A medida surge num contexto em que as taxas de juro praticadas no País continuam elevadas para projectos de médio e longo prazos, limitando a expansão da produção, a modernização tecnológica e o aumento da produtividade.
De acordo com a Ministra das Finanças, Vera Daves de Sousa, o novo regime procura responder às dificuldades enfrentadas por agricultores e empresários com projectos de mérito, mas que encontram limitações para atingir níveis de rentabilidade compatíveis com os custos financeiros anteriormente praticados. A governante explicou que a redução das taxas pretende criar maior margem financeira para os promotores, permitindo que os investimentos sejam concluídos com sucesso e produzam os impactos económicos e sociais esperados.
Com o novo regime, os créditos de investimento agro-pecuário, destinados à instalação de infraestruturas, aquisição de equipamentos, modernização e expansão de projectos, terão uma taxa máxima de 7,5% ao ano. Já os créditos de exploração, voltados para capital circulante, campanhas agrícolas e aquisição de insumos, ficam limitados a 10% ao ano.
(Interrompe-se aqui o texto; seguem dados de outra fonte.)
Lemma sum_insert f l : forall i s s', l !! i = Some s -> sum_over f (<[i := s']> l) = sum_over f l - f s + f s'.
Proof.
  induction l as [|x l IH]; intros i s s' H; [done|]. destruct i as [|i]; cbn in H; [injection H as ->; unfold sum_over; cbn; lia|].
  specialize (IH i s s' H). change (sum_over f (<[S i := s']> (x :: l))) with (f x + sum_over f (<[i := s']> l)). rewrite IH. unfold sum_over. cbn. lia.
Qed.

Lemma held_nonneg s : 0 <= held s.
Proof. apply zlen_nonneg. Qed.

Lemma sum_held_load l : sum_over load l <= sum_over held l <= sum_over load l + zlen l.
Proof.
  induction l as [|s l IH]; [done|]. rewrite zlen_cons. assert (load s <= held s <= load s + 1) by (pose proof (held_nonneg s); unfold load; lia).
  change (sum_over load (s :: l)) with (load s + sum_over load l). change (sum_over held (s :: l)) with (held s + sum_over held l). lia.
Qed.

Lemma held_le l i s : l !! i = Some s -> held s <= sum_over held l.
Proof.
  assert (forall l, 0 <= sum_over held l) as Hp by (clear; induction l as [|x l IH]; [done|]; unfold sum_over in *; cbn; pose proof (held_nonneg x); lia).
  revert i. induction l as [|x l IH]; intros i H; [done|]. destruct i as [|i]; cbn in H; unfold sum_over in *; cbn.
  - injection H as ->. specialize (Hp l). lia.
  - specialize (IH i H). pose proof (held_nonneg x). lia.
Qed.

Lemma total_small last r : retain_ok last r -> sum_over held (r_sh r) < 2 ^ 32 - 1.
Proof. intros [H1 _ _ H4 H5]. pose proof (sum_held_load (r_sh r)). unfold zlen in *. rewrite H1 in *. change (Z.of_nat (Z.to_nat NSHARD)) with 64 in *. lia. Qed.

Lemma shard_small last r i s : retain_ok last r -> r_sh r !! i = Some s -> zlen (s_order s) < 2 ^ 32.
Proof. intros H Hi. pose proof (total_small _ _ H). pose proof (held_le _ _ _ Hi). unfold held in *. lia. Qed.

Lemma shard_later i last last' s : shard_ok i last s -> last <= last' -> shard_ok i last' s.
Proof. intros [H1 H2 H3] Hl. split; [done|by eapply order_later|done]. Qed.

(** One shard replaced. *)
Lemma put_shard_ok last now r i s s' c fg : retain_ok last r -> last <= now -> r_sh r !! i = Some s -> shard_ok i now s' ->
  c R_n = r_c r R_n - held s + held s' -> sum_over load (r_sh r) - load s + load s' <= r_max r -> retain_ok now (put_shard r i s' c fg).
Proof.
  intros [H1 H2 H3 H4 H5] Hl Hi Hs Hc Hcap. split; cbn [put_shard r_sh r_c r_max]; [by rewrite length_insert| | | |done].
  - intros j x Hx. destruct (decide (j = i)) as [->|Hne]; [rewrite list_lookup_insert_eq in Hx by (by eapply lookup_lt_Some); by injection Hx as <-|].
    rewrite list_lookup_insert_ne in Hx by done. eapply shard_later; eauto.
  - rewrite (sum_insert _ _ _ _ _ Hi). lia.
  - by rewrite (sum_insert _ _ _ _ _ Hi).
Qed.

(** The entry of a key. *)
Definition entry (r : retain) (k : ekey) : option ent := s ← r_sh r !! shard_of k; s_ents s !! k.

Lemma entry_at r k s : r_sh r !! shard_of k = Some s -> entry r k = s_ents s !! k.
Proof. unfold entry. by intros ->. Qed.

Lemma shard_there last r k : retain_ok last r -> exists s, r_sh r !! shard_of k = Some s /\ shard_ok (shard_of k) last s.
Proof.
  intros R. destruct (lookup_lt_is_Some_2 (r_sh r) (shard_of k)) as [s Hs].
  - rewrite (rk_len _ _ R). unfold shard_of. pose proof (Z.mod_pos_bound (hash_of k) NSHARD ltac:(done)). lia.
  - exists s. split; [done|]. by eapply rk_sh.
Qed.

Lemma entry_put r i s c fg k : (i < length (r_sh r))%nat -> entry (put_shard r i s c fg) k = if decide (shard_of k = i) then s_ents s !! k else entry r k.
Proof.
  intros Hi. unfold entry. cbn [put_shard r_sh]. destruct (decide (shard_of k = i)) as [->|Hne]; [by rewrite list_lookup_insert_eq|by rewrite list_lookup_insert_ne].
Qed.

(** The entry with this key is of this shard alone. *)
Lemma elsewhere i last s k : shard_ok i last s -> shard_of k <> i -> s_ents s !! k = None.
Proof.
  intros H Hne. destruct (s_ents s !! k) as [e|] eqn:E; [|done]. exfalso. apply Hne. apply (ix_home _ _ _ (so_index _ _ _ H)). rewrite lookup_fmap, E. by eexists.
Qed.

Lemma chain_has i last s k : shard_ok i last s -> k ∈ s_tab s !!! chain_of s (ent_hash k) <-> is_Some (s_ents s !! k).
Proof. intros H. unfold chain_of. rewrite (ix_chain _ _ _ (so_index _ _ _ H)), lookup_fmap. unfold is_Some. destruct (s_ents s !! k); cbn; split; intros [? ?]; eauto; done. Qed.
(** The tick takes back every chunk of a class whose chunks are all full. *)
Lemma class_drained cf a loc lin sp c : cells_ok a loc -> (c < PCACHE_NCLASSES)%nat -> rc_keep cf <= 0 -> full a ->
  let '(a', _, _) := reclaim_class cf (a, lin, sp) c in a_chunks a' ⊆ a_chunks a /\ forall ch k, a_chunks a' !! ch = Some k -> ch_cls k <> c.
Proof.
  intros H Hlt Hk Hf. unfold reclaim_class. destruct (lookup_lt_is_Some_2 (a_avail a) c) as [l0 Hl0]; [by rewrite (proj1 (st_len _ _ _ (co_stack _ _ H)))|]. rewrite Hl0. cbn [default from_option id]. pose proof (reclaim_class_walk cf a loc lin sp c l0 H Hlt Hl0) as Hw.
  set (a0 := set_avail (<[c := []]> (a_avail a)) a) in *. pose proof (walk_retires cf c l0 0 lin sp a0 Hk Hf) as Hr. pose proof (walk_kept cf c l0 0 lin sp a0) as Hkept. destruct (reclaim_walk cf c l0 0 lin sp a0) as [[[a1 kept] lin1] sp1]. destruct Hw as (loc1 & H1 & _). destruct Hr as [Hs Hav]. cbn [fst snd] in Hkept.
  assert (a_avail a1 !! c = Some []) as Hnil by (rewrite Hav; apply list_lookup_insert_eq; by eapply lookup_lt_Some). pose proof (full_sub a a1 Hf Hs) as Hf1.
  assert (forall ch k, a_chunks a1 !! ch = Some k -> ch_cls k = c -> a_cur a1 !! c = Some (Some ch) /\ ch_in_avail k = false) as Hcur.
  { intros ch k Hck Hcls. assert (ch_in_avail k = false) as Hia by (destruct (ch_in_avail k) eqn:Hi; [|done]; exfalso; apply (not_elem_of_nil ch), (st_avail _ _ _ (co_stack _ _ H1) _ _ Hnil); eauto). split; [|done].
    pose proof (ho_chunk _ _ _ _ (co_home _ _ H1) _ _ Hck) as K. destruct (st_reach _ _ _ (co_stack _ _ H1) _ _ Hck) as [?|Hq]; [|congruence|by rewrite Hcls in Hq].
    intros Hnl. pose proof (Hf1 ch k Hck) as Hfull. rewrite (ck_nfree _ _ _ K), (ck_cells _ _ _ K), Hnl in Hfull. pose proof (cells_in_range _ (ck_cls _ _ _ K)). unfold zlen in Hfull. cbn in Hfull. lia. }
  unfold reclaim_cur. destruct (a_cur a1 !! c) as [[ch|]|] eqn:Hc1; cbn [default from_option id]; [|split; [done|]; intros ch k Hck Hcls; destruct (Hcur ch k Hck Hcls); congruence|split; [done|]; intros ch k Hck Hcls; destruct (Hcur ch k Hck Hcls); congruence].
  destruct (a_chunks a1 !! ch) as [k|] eqn:Hk1; [|split; [done|]; intros ch' k' Hck Hcls; destruct (Hcur ch' k' Hck Hcls); congruence]. destruct (st_cur _ _ _ (co_stack _ _ H1) _ _ Hc1) as (k0 & Hk0 & Hkc). assert (k0 = k) as -> by congruence. destruct (Hcur ch k Hk1 Hkc) as [_ Hia]. rewrite Hia, (Hf1 ch k Hk1), Z.eqb_refl. assert ((kept >=? rc_keep cf) = true) as -> by lia. cbn [negb andb].
  destruct (retire_chunks ch a1) as [R1 _]. rewrite R1. split; [etransitivity; [apply delete_subseteq|exact Hs]|]. intros ch' k' Hck Hcls. apply lookup_delete_Some in Hck as [Hne Hck]. destruct (Hcur ch' k' Hck Hcls). congruence.
Qed.

Lemma tick_drains cf a loc : cells_ok a loc -> rc_keep cf <= 0 -> full a -> a_chunks (reclaim_tick cf a).1 = ∅.
Proof.
  intros H Hk Hf. unfold reclaim_tick. assert (cells_ok (set_sl (ss_next (a_sl a)) a) loc) as H0 by (by apply next_ok).
  assert (forall l a loc lin sp, cells_ok a loc -> full a -> Forall (fun c => (c < PCACHE_NCLASSES)%nat) l -> let '(a', _, _) := foldl (reclaim_class cf) (a, lin, sp) l in
    a_chunks a' ⊆ a_chunks a /\ (exists loc', cells_ok a' loc') /\ forall ch k, a_chunks a' !! ch = Some k -> ch_cls k ∉ l) as Hl.
  { clear -Hk. induction l as [|c l IH]; intros a loc lin sp H Hf Hl; cbn [foldl]; [split_and!; [done|by exists loc|by intros ch k _ ?%not_elem_of_nil]|]. apply Forall_cons in Hl as [Hc Hl]. pose proof (reclaim_class_ok cf a loc lin sp c H Hc) as Hr. pose proof (class_drained cf a loc lin sp c H Hc Hk Hf) as Hd.
    destruct (reclaim_class cf (a, lin, sp) c) as [[a1 lin1] sp1]. destruct Hr as (loc1 & H1 & S1). destruct Hd as [D1 D2]. specialize (IH a1 loc1 lin1 sp1 H1 (full_sub _ _ Hf D1) Hl). destruct (foldl (reclaim_class cf) (a1, lin1, sp1) l) as [[a2 ?] ?]. destruct IH as (I1 & I2 & I3).
    split_and!; [by etransitivity|done|]. intros ch k Hck [Hx|Hx]%elem_of_cons; [|by apply (I3 ch k Hck)]. apply (D2 ch k); [by eapply lookup_weaken|done]. }
  specialize (Hl (seq 0 PCACHE_NCLASSES) _ loc 0 0 H0 Hf ltac:(apply Forall_forall; intros x Hx; apply elem_of_seq in Hx; lia)). destruct (foldl _ _ _) as [[a1 lin] sp]. destruct Hl as (_ & (loc' & H1) & Hn). cbn [fst set_stats a_chunks]. apply map_eq. intros ch. rewrite lookup_empty. destruct (a_chunks a1 !! ch) as [k|] eqn:Hck; [|done]. exfalso. apply (Hn ch k Hck). apply elem_of_seq. pose proof (ck_cls _ _ _ (ho_chunk _ _ _ _ (co_home _ _ H1) _ _ Hck)). lia.
Qed.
As novas taxas aplicam-se a novas operações de crédito e às prestações vincendas de financiamentos em curso que não estejam em incumprimento, mediante assinatura de adenda contratual com o BDA.
Os clientes em incumprimento deverão regularizar primeiro as prestações vencidas, podendo depois beneficiar das novas condições.
Para Vera Daves de Sousa, a revisão das taxas constitui um instrumento de apoio directo aos projectos agro-pecuários estratégicos, num momento em que o Executivo procura acelerar a diversificação da economia, reduzir a dependência das importações e fortalecer a presença da produção nacional no mercado interno.
A medida integra um conjunto mais amplo de decisões orientadas para o estímulo à produção local, incluindo novas regras para importadores de bens alimentares adquirirem parte das suas necessidades junto de produtores nacionais.